::: ENTRIES PROVIDED :::

(* ===== verification/JsFloat.v ===== *)
(** * JavaScript numbers as IEEE binary64 values

    A JavaScript Number is an IEEE 754 binary64 value; the model uses Rocq's
    primitive floats, whose arithmetic is the correctly rounded IEEE one
    (round to nearest, ties to even) and whose meaning is given by
    [Prim2SF] into [SpecFloat.spec_float].  This file holds the facts on
    those values that the program's behaviour depends on: NaN propagation
    through every arithmetic operator, comparisons against NaN and the
    infinities, and the exactly specified [Math.round] and [Math.PI]. *)

From S2P Require Import Prelude.

Open Scope float_scope.

(** ** Constants of the ECMAScript Math object *)

(** [Math.PI]: the binary64 value closest to pi. *)
Definition Math_PI : float := 0x1.921fb54442d18p+1.

(** ** Decidable equality *)

#[export] Instance spec_float_eq_dec : EqDecision spec_float.
Proof. solve_decision. Defined.

(** Bitwise equality of primitive floats; all NaNs are one value. *)
#[export] Instance float_eq_dec : EqDecision float.
Proof.
  intros x y. destruct (Leibniz.eqb x y) eqn:E.
  - left. by apply Leibniz.eqb_spec.
  - right. intros H. apply Leibniz.eqb_spec in H. congruence.
Defined.

(** ** NaN *)

Lemma Prim2SF_nan : Prim2SF nan = S754_nan.
Proof. reflexivity. Qed.

Lemma Prim2SF_infinity : Prim2SF infinity = S754_infinity false.
Proof. reflexivity. Qed.


(** A primitive float is NaN exactly when its specification is. *)
Lemma float_eq_nan x : Prim2SF x = S754_nan -> x = nan.
Proof. intros H. apply Prim2SF_inj. by rewrite H. Qed.

Lemma SFcompare_refl_nonnan (x : spec_float) :
  x <> S754_nan -> SFcompare x x = Some Eq.
Proof.
  destruct x as [[]|[]| |[] m e]; simpl; try done; intros _;
    rewrite Z.compare_refl, ?Pos.compare_cont_refl; done.
Qed.

Lemma is_nan_spec x : is_nan x = true <-> x = nan.
Proof.
  unfold is_nan. rewrite eqb_spec. split.
  - intros H. apply float_eq_nan.
    destruct (decide (Prim2SF x = S754_nan)) as [|Hn]; [done|].
    unfold SFeqb in H. by rewrite SFcompare_refl_nonnan in H.
  - intros ->. reflexivity.
Qed.

Lemma is_nan_false x : x <> nan -> is_nan x = false.
Proof. intros H. destruct (is_nan x) eqn:E; [|done]. by apply is_nan_spec in E. Qed.

(** Every arithmetic operator returns NaN when one operand is NaN. *)
Ltac nan_op lemma :=
  intros; apply Prim2SF_inj; rewrite lemma, Prim2SF_nan;
  repeat match goal with |- context [Prim2SF ?x] => destruct (Prim2SF x) end;
  repeat match goal with |- context [if ?b then _ else _] => destruct b end;
  reflexivity.

Lemma add_nan_l y : nan + y = nan. Proof. nan_op add_spec. Qed.
Lemma add_nan_r x : x + nan = nan. Proof. nan_op add_spec. Qed.
Lemma sub_nan_l y : nan - y = nan. Proof. nan_op sub_spec. Qed.
Lemma sub_nan_r x : x - nan = nan. Proof. nan_op sub_spec. Qed.
Lemma mul_nan_l y : nan * y = nan. Proof. nan_op mul_spec. Qed.
Lemma mul_nan_r x : x * nan = nan. Proof. nan_op mul_spec. Qed.
Lemma div_nan_l y : nan / y = nan. Proof. nan_op div_spec. Qed.
Lemma div_nan_r x : x / nan = nan. Proof. nan_op div_spec. Qed.
Lemma sqrt_nan : sqrt nan = nan. Proof. reflexivity. Qed.

(** Every comparison with NaN is false. *)
Lemma ltb_nan_l y : (nan <? y) = false.
Proof. rewrite ltb_spec, Prim2SF_nan. reflexivity. Qed.

Lemma ltb_nan_r x : (x <? nan) = false.
Proof. rewrite ltb_spec, Prim2SF_nan. unfold SFltb. by destruct (Prim2SF x). Qed.

#[export] Hint Rewrite add_nan_l add_nan_r sub_nan_l sub_nan_r mul_nan_l
  mul_nan_r div_nan_l div_nan_r sqrt_nan ltb_nan_l ltb_nan_r : tour_rw.

(** ** Finite values *)

(** A value is finite when it is neither NaN nor an infinity. *)
Lemma is_finite_spec x :
  is_finite x = true <->
  (exists s, Prim2SF x = S754_zero s) \/ (exists s m e, Prim2SF x = S754_finite s m e).
Proof.
  unfold is_finite, is_infinity, is_nan.
  rewrite !eqb_spec, abs_spec. change (Prim2SF infinity) with (S754_infinity false).
  destruct (Prim2SF x) as [[]|[]| |[] m e]; unfold SFeqb, SFcompare; simpl;
    rewrite ?Z.compare_refl, ?Pos.compare_cont_refl; simpl;
    split; intros; try done; naive_solver.
Qed.

(** A finite value is below [Infinity]. *)
Lemma finite_lt_infinity x : is_finite x = true -> (x <? infinity) = true.
Proof.
  intros H. rewrite ltb_spec, Prim2SF_infinity.
  apply is_finite_spec in H as [[s E]|[s [m [e E]]]]; rewrite E; reflexivity.
Qed.


(** ** [Math.round] *)

(** ECMAScript's [Math.round(x)]: the integral Number closest to [x], ties
    toward +Infinity; [-0] for [x] in [[-0.5, -0)], [+0] for [x] in
    [(0, 0.5)], and [x] itself when [x] is NaN, an infinity, a zero or
    already integral.  A finite [x] is [(-1)^s * m * 2^e]; for [e < 0] the
    result is [floor (v + 1/2)] with [v = x * 2^-e], computed exactly on
    integers, and it is representable since [|x| < 2^53] there. *)
Definition SF_round (x : spec_float) : spec_float :=
  match x with
  | S754_finite s m e =>
      if (0 <=? e)%Z then x
      else
        let k := Z.opp e in
        let v := if s then Z.opp (Zpos m) else Zpos m in
        let n := ((2 * v + 2 ^ k) / 2 ^ (k + 1))%Z in
        if (n =? 0)%Z then S754_zero s
        else binary_normalize prec emax n 0 false
  | _ => x
  end.

Definition Math_round (x : float) : float := SF2Prim (SF_round (Prim2SF x)).

Lemma Math_round_nan : Math_round nan = nan.
Proof. reflexivity. Qed.

#[export] Hint Rewrite Math_round_nan : tour_rw.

:::

* **WHAT YOU NEED TO DO**
In how many lines above does the word "Definition" appear? Answer with only the number.

* **RESPONSE BELOW**
3